Things like the microfilm libraries, tape recorders, having to wait for the valves to warm up on a transmitter: these are all understandable given 1960s technology. I do sometimes wonder, though, what was in Lem’s mind when he envisioned a future where mankind has starships travelling far from Earth (Solaris being a planet of a binary star system hidden from Earth’s view by an interstellar dust cloud), and has the technology to float a scientific station over Solaris on gravitors, yet the protagonist gets from the starship to the station in a capsule which seems no more advanced than a Mercury or Voshkhod, even descending to the station on parachutes (which is incredible, really). But, as I say, he wasn’t focussed on the technology.

Looking around the stuff being published today, I wonder what will look quaint in 2046?

4. I know this is hardly a unique sentiment, but if I hear one more fuckwit film producer or academic type say of some piece of SF (literary or cinematic) that it isn’t really SF because it isn’t about spaceships and laser pistols or doesn’t involve expensive special effects, I’m inclined to start finding out names and addresses and set about purchasing things like baseball bats.

5. I am very amused that the idiot City Manager (what is that, anyway?) [livejournal.com profile] wibbble spoke of the other day has grasped that he has now been the subject of an article in The Register (I know, he was directly told, by [livejournal.com profile] wibbble if no one else, which I doubt, but even so I would not put money on him understanding that), and that as a result, many, many geeks are emailing him. He doesn’t like it and wants El Reg to make it stop. No, he didn’t say please.
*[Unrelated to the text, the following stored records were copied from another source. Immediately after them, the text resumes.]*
(** C9. Every limiter works on the one table, addressed by the bare key.
    When two limiters produce the same key, the second one counts on the
    entry the first one left: it finds the count the first one wrote and the
    reset timestamp the first one computed from its own [windowMs], whatever
    the second limiter's window is.  The general and the strict API limiter
    produce the same key for every request, and the bot-protection limiter
    can produce the key of another request's address; so requests admitted
    by the general limiter use up the strict limiter's quota. *)
Theorem limiters_share_store :
  (forall (config1 config2 : RateLimitConfig) (request1 request2 : NextRequest)
          (t1 t2 : Z) (store : Store),
     key_of config1 request1 = key_of config2 request2 ->
     opens_window (key_of config1 request1) t1 store ->
     t2 <= t1 + windowMs config1 ->
     let store1 := (rateLimit config1 request1 t1 store).2 in
     (store1 !! key_of config2 request2 =
        Some {| count := 1; resetTime := t1 + windowMs config1 |}) /\
     ((rateLimit config2 request2 t2 store1).2 !! key_of config1 request1 =
        Some {| count := 2; resetTime := t1 + windowMs config1 |}) /\
     ((rateLimit config2 request2 t2 store1).1 =
        if 2 >? maxRequests config2
        then Throws (RateLimitError (limit_message
               (ceil_div (t1 + windowMs config1 - t2) 1000)))
        else Returns)) /\
  (forall request : NextRequest,
     key_of apiRateLimit request = key_of strictApiRateLimit request) /\
  (key_of botProtectionRateLimit curl_request = key_of apiRateLimit colon_request) /\
  ((rateLimit strictApiRateLimit scenario_request 1
      (run apiRateLimit (replicate 10 (scenario_request, 0)) ∅).2).1 =
   Throws (RateLimitError "Rate limit exceeded. Try again in 900 seconds.")).
Proof.
  split; [| split; [| split]].
  - intros config1 config2 request1 request2 t1 t2 store Hkey Hopen Ht2 store1.
    subst store1. rewrite (rateLimit_opens config1 request1 t1 store Hopen).
    cbn [snd]. rewrite <- Hkey.
    set (store1 := <[key_of config1 request1 := _]> store).
    assert (Hk1 : store1 !! key_of config1 request1 =
                  Some {| count := 1; resetTime := t1 + windowMs config1 |})
      by apply lookup_insert_eq.
    split; [exact Hk1 |].
    assert (Hk2 : store1 !! key_of config2 request2 =
                  Some {| count := 1; resetTime := t1 + windowMs config1 |})
      by (by rewrite <- Hkey).
    rewrite (rateLimit_counts config2 request2 t2 store1 _ Hk2 Ht2).
    cbn [fst snd count resetTime]. rewrite <- Hkey.
    split; [apply lookup_insert_eq | reflexivity].
  - reflexivity.
  - vm_compute. reflexivity.
  - vm_compute. reflexivity.
Qed.

Lemma limiters_share_store_witness :
  (rateLimit strictApiRateLimit scenario_request 5
     (rateLimit apiRateLimit scenario_request 0 ∅).2).2
    !! key_of apiRateLimit scenario_request =
  Some {| count := 2; resetTime := 0 + windowMs apiRateLimit |}.
Proof.
  apply (proj1 limiters_share_store apiRateLimit strictApiRateLimit
           scenario_request scenario_request 0 5 ∅).
  - reflexivity.
  - left. reflexivity.
  - vm_compute. discriminate.
Defined.

End RateLimitProps.

(** ** The response cache *)

Module CacheProps.
Import Cache.

Lemma get_absent (c : MemoryCache) (key : string) (now : Z) :
  cache c !! key = None -> get c key now = (JNull, c).
Proof. intros H. unfold get. by rewrite H. Qed.

Lemma get_fresh (c : MemoryCache) (key : string) (now : Z) (entry : CacheEntry) :
  cache c !! key = Some entry -> expired entry now = false ->
  get c key now = (data entry, c).
Proof. intros H He. unfold get. by rewrite H, He. Qed.

Lemma get_stale (c : MemoryCache) (key : string) (now : Z) (entry : CacheEntry) :
  cache c !! key = Some entry -> expired entry now = true ->
  get c key now = (JNull, evict c key).
Proof. intros H He. unfold get. by rewrite H, He. Qed.

Lemma expired_false (entry : CacheEntry) (now : Z) :
  expired entry now = false <-> now - timestamp entry <= ttl entry.
Proof.
  unfold expired.
  destruct (Z.gtb_spec (now - timestamp entry) (ttl entry)); split; (lia || done).
Qed.

Lemma expired_true (entry : CacheEntry) (now : Z) :
  expired entry now = true <-> now - timestamp entry > ttl entry.
Proof.
  unfold expired.
  destruct (Z.gtb_spec (now - timestamp entry) (ttl entry)); split; (lia || done).
Qed.

Lemma lookup_set (c : MemoryCache) (key : string) (v : jsval) (t : option Z) (now : Z) :
  cache (set c key v t now) !! key =
    Some {| data := v; timestamp := now; ttl := ttl_or_default t (defaultTTL c) |}.
Proof. unfold set. cbn. apply lookup_insert_eq. Qed.

Lemma lookup_evict (c : MemoryCache) (key : string) :
  cache (evict c key) !! key = None.
Proof. unfold evict. cbn. apply lookup_delete_eq. Qed.

Lemma lookup_evict_ne (c : MemoryCache) (key other : string) :
  key <> other -> cache (evict c key) !! other = cache c !! other.
Proof. intros H. unfold evict. cbn. by apply lookup_delete_ne. Qed.

(** What [get] answers depends on the entry of the key alone. *)
Lemma get_result_lookup (c c' : MemoryCache) (key : string) (now : Z) :
  cache c !! key = cache c' !! key -> (get c key now).1 = (get c' key now).1.
Proof.
  intros H. unfold get. rewrite H. destruct (cache c' !! key) as [e |]; [| done].
  by destruct (expired e now).
Qed.

Lemma assign_deref (r : CacheRef) (cs : Caches) : assign r (deref r cs) cs = cs.
Proof. by destruct r, cs. Qed.

Lemma deref_assign (r : CacheRef) (c : MemoryCache) (cs : Caches) :
  deref r (assign r c cs) = c.
Proof. by destruct r. Qed.

(** C3 as stated fails for the explicit ttl 0: the entry gets the default
    ttl, so a [get] made when [now - storedAt] already exceeds the given ttl
    still returns the value and removes nothing. *)
Lemma get_after_zero_ttl_returns_value :
  let c1 := set (new_MemoryCache 60000) "k" (JString "v") (Some 0) 0 in
  (1 - 0 > 0) /\
  (get c1 "k" 1 = (JString "v", c1)) /\
  ((get c1 "k" 1).1 <> JNull) /\
  (cache (get c1 "k" 1).2 !! "k"%string =
     Some {| data := JString "v"; timestamp := 0; ttl := 60000 |}).
Proof.
  cbv zeta. repeat split; try (vm_compute; reflexivity); vm_compute; discriminate.
Qed.

(** C3, amended. After [set(k, v, ttl)] at time [t0], with the stored ttl
    being the given one when it is present and not zero and the cache's
    default otherwise: a [get(k)] while [now - t0] is at most the stored ttl
    returns [v] and leaves the cache as it is (so does a [get] at [t0] itself
    when the stored ttl is not negative); a [get(k)] when [now - t0] exceeds
    the stored ttl returns [null] and removes the entry; and a [get] of a key
    without entry returns [null] and leaves the cache as it is. *)
Theorem set_then_get (c : MemoryCache) (k : string) (v : jsval)
    (ttl : option Z) (t0 now : Z) :
  let stored := ttl_or_default ttl (defaultTTL c) in
  let c1 := set c k v ttl t0 in
  (forall t : Z, ttl = Some t -> t <> 0 -> stored = t) /\
  (ttl = None \/ ttl = Some 0 -> stored = defaultTTL c) /\
  (now - t0 <= stored -> get c1 k now = (v, c1)) /\
  (0 <= stored -> get c1 k t0 = (v, c1)) /\
  (now - t0 > stored ->
     get c1 k now = (JNull, evict c1 k) /\ cache (evict c1 k) !! k = None) /\
  (forall k' : string, cache c !! k' = None -> get c k' now = (JNull, c)).
Proof.
  intros stored c1.
  pose proof (lookup_set c k v ttl t0) as Hk. fold c1 stored in Hk.
  repeat split.
  - intros t -> Ht. subst stored. cbn. destruct (Z.eqb_spec t 0); [done | reflexivity].
  - intros [-> | ->]; reflexivity.
  - intros Hle. rewrite (get_fresh c1 k now _ Hk); [reflexivity |].
    apply expired_false. cbn. lia.
  - intros Hle. rewrite (get_fresh c1 k t0 _ Hk); [reflexivity |].
    apply expired_false. cbn. lia.
  - rewrite (get_stale c1 k now _ Hk); [reflexivity |].
    apply expired_true. cbn. lia.
  - apply lookup_evict.
  - intros k' Hnone. by apply get_absent.
Qed.
(** A refund against ['Food'] on a fresh manager leaves the totals of
    May as they were. *)
Lemma add_transaction_report_totals_witness :
  ∃ r r',
    get_monthly_report BudgetManager_init 2024 5 = Ok r
    ∧ get_monthly_report
        (add_transaction noon 30 "Food" "Returned jar" "refund" None
                         BudgetManager_init).2 2024 5 = Ok r'
    ∧ total_income r' = total_income r
    ∧ total_expenses r' = total_expenses r.
Proof.
  apply (add_transaction_report_totals noon BudgetManager_init
           30 "Food" "Returned jar" "refund" None).
  - apply init_well_formed.
  - unfold category_names. in_list.
Defined.

Lemma status_entry_budget s1 s2 c v :
  monthly_budget s1 = monthly_budget s2 → status_entry s1 c v = status_entry s2 c v.
Proof. intros Hb. unfold status_entry, get_budget. by rewrite Hb. Qed.

(** Property X10.  Recording an expense against a category with a
    positive target shows in that category's budget status: [spent] is the
    former [spent] plus the amount, [remaining] and [percentage_used] are
    the target minus the new [spent] and the new [spent] over the target
    times [100], the target stays, and the status of every other category
    is as before. *)
Theorem expense_moves_budget_status
    (now : datetime) (s : BudgetManager) (a : Q) (c desc : string)
    (d : option datetime) :
  well_formed s →
  c ∈ category_names →
  (0 < get_budget s c)%Q →
  ∃ st st' e e',
    get_budget_status s = Ok st
    ∧ get_budget_status (add_transaction now a c desc "expense" d s).2 = Ok st'
    ∧ st !! c = Some e
    ∧ st' !! c = Some e'
    ∧ status_budget e' = status_budget e
    ∧ spent e' = (spent e + a)%Q
    ∧ remaining e' = (status_budget e - (spent e + a))%Q
    ∧ percentage_used e' = ((spent e + a) / status_budget e * 100)%Q
    ∧ ∀ c', c' ≠ c → st' !! c' = st !! c'.
Proof.
  intros Hwf Hc Hpos. apply Hwf in Hc. destruct Hc as [old Hold].
  destruct (get_budget_status_lookup s) as (st & Hst & Hl).
  destruct (get_budget_status_lookup (add_transaction now a c desc "expense" d s).2)
    as (st' & Hst' & Hl').
  rewrite (add_transaction_expense _ _ _ _ _ _ old) in Hl' by done.
  cbn [snd categories] in Hl'.
  assert (Hcur : ∀ k, st' !! k = <[c := (old + a)%Q]> (categories s) !! k
                                 ≫= status_entry s k).
  { intros k. rewrite Hl'. destruct (<[c:=_]> (categories s) !! k); [|done].
    cbn [mbind option_bind]. by apply status_entry_budget. }
  pose proof (Hl c) as Hc0. pose proof (Hcur c) as Hc1.
  rewrite Hold in Hc0. rewrite lookup_insert_eq in Hc1.
  cbn [mbind option_bind] in Hc0, Hc1. unfold status_entry in Hc0, Hc1.
  assert (Hg : Qgtb (get_budget s c) 0 = true) by (by apply Qgtb_true).
  rewrite Hg in Hc0, Hc1.
  exists st, st'. eexists. eexists.
  split; [done|]. split; [done|]. split; [exact Hc0|]. split; [exact Hc1|].
  cbn [status_budget spent remaining percentage_used].
  split; [done|]. split; [done|]. split; [done|]. split; [done|].
  intros c' Hne. by rewrite Hcur, Hl, lookup_insert_ne.
Qed.

(** The sample manager is what the calls of the sample leave of a fresh
    manager, so it has the fixed category keys. *)
Lemma sample_manager_after_calls :
  sample_manager
  = after_calls
      [ SetBudget "Housing" 1600; SetBudget "Food" 500;
        SetBudget "Transportation" 300;
        AddTransaction noon 5000 "Income" "Monthly Salary" "income" None;
        AddTransaction noon 1500 "Housing" "Rent" "expense" None;
        AddTransaction noon 400 "Food" "Groceries" "expense" None;
        AddTransaction noon 200 "Transportation" "Gas" "expense" None;
        AddTransaction noon 100 "charitable_contributions" "Donation" "expense" None;
        AddTransaction noon 300 "medical_expenses" "Doctor visit" "expense" None ]
      BudgetManager_init.
Proof. vm_compute. reflexivity. Qed.

Lemma sample_manager_well_formed : well_formed sample_manager.
Proof.
  rewrite sample_manager_after_calls.
  apply (after_calls_ind well_formed); [apply init_well_formed|].
  intros s0 c0. apply run_call_well_formed.
Qed.
(** X9: in a run that completes, under the provider contract, the
    Chinese title written for a feature is its tag candidate when it has
    one, and otherwise the cache entry of its English label, which
    exists whenever that label is not empty and is what a call of this
    run produced for that label (the answer of a batched call of the
    run at the label's position, or, after a batched call of the run
    that held the label and failed, the outcome of the individual call
    for it): the fallback to the English label of the lookup in
    [process_year] is only ever taken for the empty label. *)
Theorem titles_come_from_tags_or_cache (start end_ year : Z)
    (out gdf : GeoDataFrame) (i : nat) (row : gmap pystr pyval) :
  let result :=
    run json_loads py_str input_files translate_batch translate start end_ in
  batch_contract translate_batch ->
  result.1 = Ok tt ->
  (year, out) ∈ written (trace result.2) ->
  input_files year = Some gdf ->
  frame_consistent gdf ->
  rows gdf !! i = Some row ->
  exists en zh orow,
    get_title_en (parse_tags json_loads (row_get row (u "tags")))
                 (raw_name py_str row) = Ok en /\
    get_title_zh (parse_tags json_loads (row_get row (u "tags")))
                 (raw_name py_str row) = Ok zh /\
    rows out !! i = Some orow /\
    orow !! u "title_en" = Some (PyStr en) /\
    match zh with
    | Some z => orow !! u "title" = Some (PyStr z)
    | None =>
        (en = [] /\ orow !! u "title" = Some (PyStr [])) \/
        (exists v,
           en <> [] /\ v <> [] /\
           _cache result.2 !! en = Some v /\
           resolved translate_batch translate [] (trace result.2) en v /\
           orow !! u "title" = Some (PyStr v))
    end.
Proof.
  intros result Hc Hdone Hin Hy Hcons Hrow. unfold result in *. clear result.
  destruct (written_row start end_ year out Hin) as (gdf' & Hy' & _ & Hrows).
  assert (gdf' = gdf) as -> by congruence.
  destruct (Hrows i row Hrow) as (tags & en & zh & Ht & Hen & Hzh & Ho).
  rewrite (tags_series_consistent gdf i row Hcons Hrow) in Ht.
  injection Ht as <-.
  exists en, zh, (out_row i row en
                    (PyStr (match zh with
                            | Some z => z
                            | None =>
                                default en
                                  (_cache (run json_loads py_str input_files
                                               translate_batch translate
                                               start end_).2 !! en)
                            end))).
  split; [exact Hen|]. split; [exact Hzh|]. split; [exact Ho|].
  split; [apply out_row_title_en|].
  destruct zh as [z|]; [apply out_row_title|].
  destruct (decide (en = [])) as [->|Hne].
  - left. split; [reflexivity|]. rewrite out_row_title.
    destruct (_ !! []) as [v|] eqn:Hv; [|reflexivity].
    destruct (run_cache_entries start end_ [] v Hv) as (H & _). congruence.
  - right.
    destruct (run_completed json_loads py_str input_files translate_batch
                translate start end_ Hdone) as (Hle & needs & Hneeds).
    assert (Hyear : year ∈ py_range start (end_ + 1)).
    { destruct (run_spec json_loads py_str input_files translate_batch
                  translate start end_ Hle)
        as (r & c & tr & Hrun & _ & _ & _ & _ & _ & _ & _ & _ & Hok & _).
      rewrite Hrun in Hin, Hdone. cbn [fst snd trace] in Hin, Hdone.
      destruct (Hok Hdone) as [Hw _].
      assert (Hyw : year ∈ (written tr).*1).
      { apply list_elem_of_fmap. exists (year, out). auto. }
      rewrite Hw in Hyw. unfold existing in Hyw.
      apply list_elem_of_filter in Hyw as [_ Hyw]. exact Hyw. }
    assert (Hpool : en ∈ needs).
    { apply (needs_of_years_pool json_loads py_str input_files
               _ _ _ Hneeds en).
      right. exists year, gdf, row. repeat split; try assumption.
      - apply list_elem_of_lookup. eauto.
      - exists None. repeat split; assumption. }
    assert (Hsome : is_Some (_cache (run json_loads py_str input_files
                                         translate_batch translate
                                         start end_).2 !! en)).
    { rewrite (run_cache json_loads py_str input_files translate_batch
                 translate start end_ needs Hle Hneeds).
      match goal with
      | |- is_Some (_cache (prime_translation_cache _ _ _ ?s3).2 !! _) =>
          destruct (prime_translation_cache_spec translate_batch translate
                      needs s3) as (c & tr & Hrun & _ & Hfill & _)
      end.
      unfold runs_to in Hrun. rewrite Hrun. cbn [snd _cache].
      apply (Hfill Hc). apply unique_names_elem_of.
      split; [exact Hpool|]. split; [exact Hne|apply lookup_empty]. }
    destruct Hsome as [v Hv]. exists v.
    destruct (run_cache_entries start end_ en v Hv) as (_ & Hvne & Hst).
    rewrite out_row_title, Hv. auto.
Qed.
6. Probably just as well I am low on energy at the moment, as it seems those bastard Tories and the Lords have caved on the ID card bill. Now, it would be good if the LibDem leader were to go around making a great ruckus about this and the Legislative and Regulatory Reform Bill, to try to get across to the public what exactly this government is up to. Fat chance, I think. I wonder what the SNP will have to say on it.

7. And so to bed.
dc: (Doctor)
I wasn’t at all surprised by the answer [livejournal.com profile] munchkinstein’s MP fobbed him off with regarding the Absolute Powers Legislative and Regulatory Reform Bill. There may be MPs somewhere in the house who understand concerns about the LRRB, but not many of them are sitting on the Labour benches. If The Glorious Leader said everyone had to have a lobotomy, great swathes of the Labour members wouldn’t need one to start bloviating about how it is a reasonable measure which really helps the brain work better.

David Pannick in The Times gives a survey of the implications of this bill from the QC’s viewpoint. As he says,
It speaks volumes for the ever-increasing arrogance of this Government that it has introduced the Legislative and Regulatory Reform Bill and does not even understand the opposition to it.
dc: (Doctor)
This, even from the government of one such as His Holiness, is so outrageous I am almost speechless:
The boring title of the Legislative and Regulatory Reform Bill hides an astonishing proposal. It gives ministers power to alter any law passed by Parliament. The only limitations are that new crimes cannot be created if the penalty is greater than two years in prison and that it cannot increase taxation. But any other law can be changed, no matter how important. All ministers will have to do is propose an order, wait a few weeks and, voilà, the law is changed.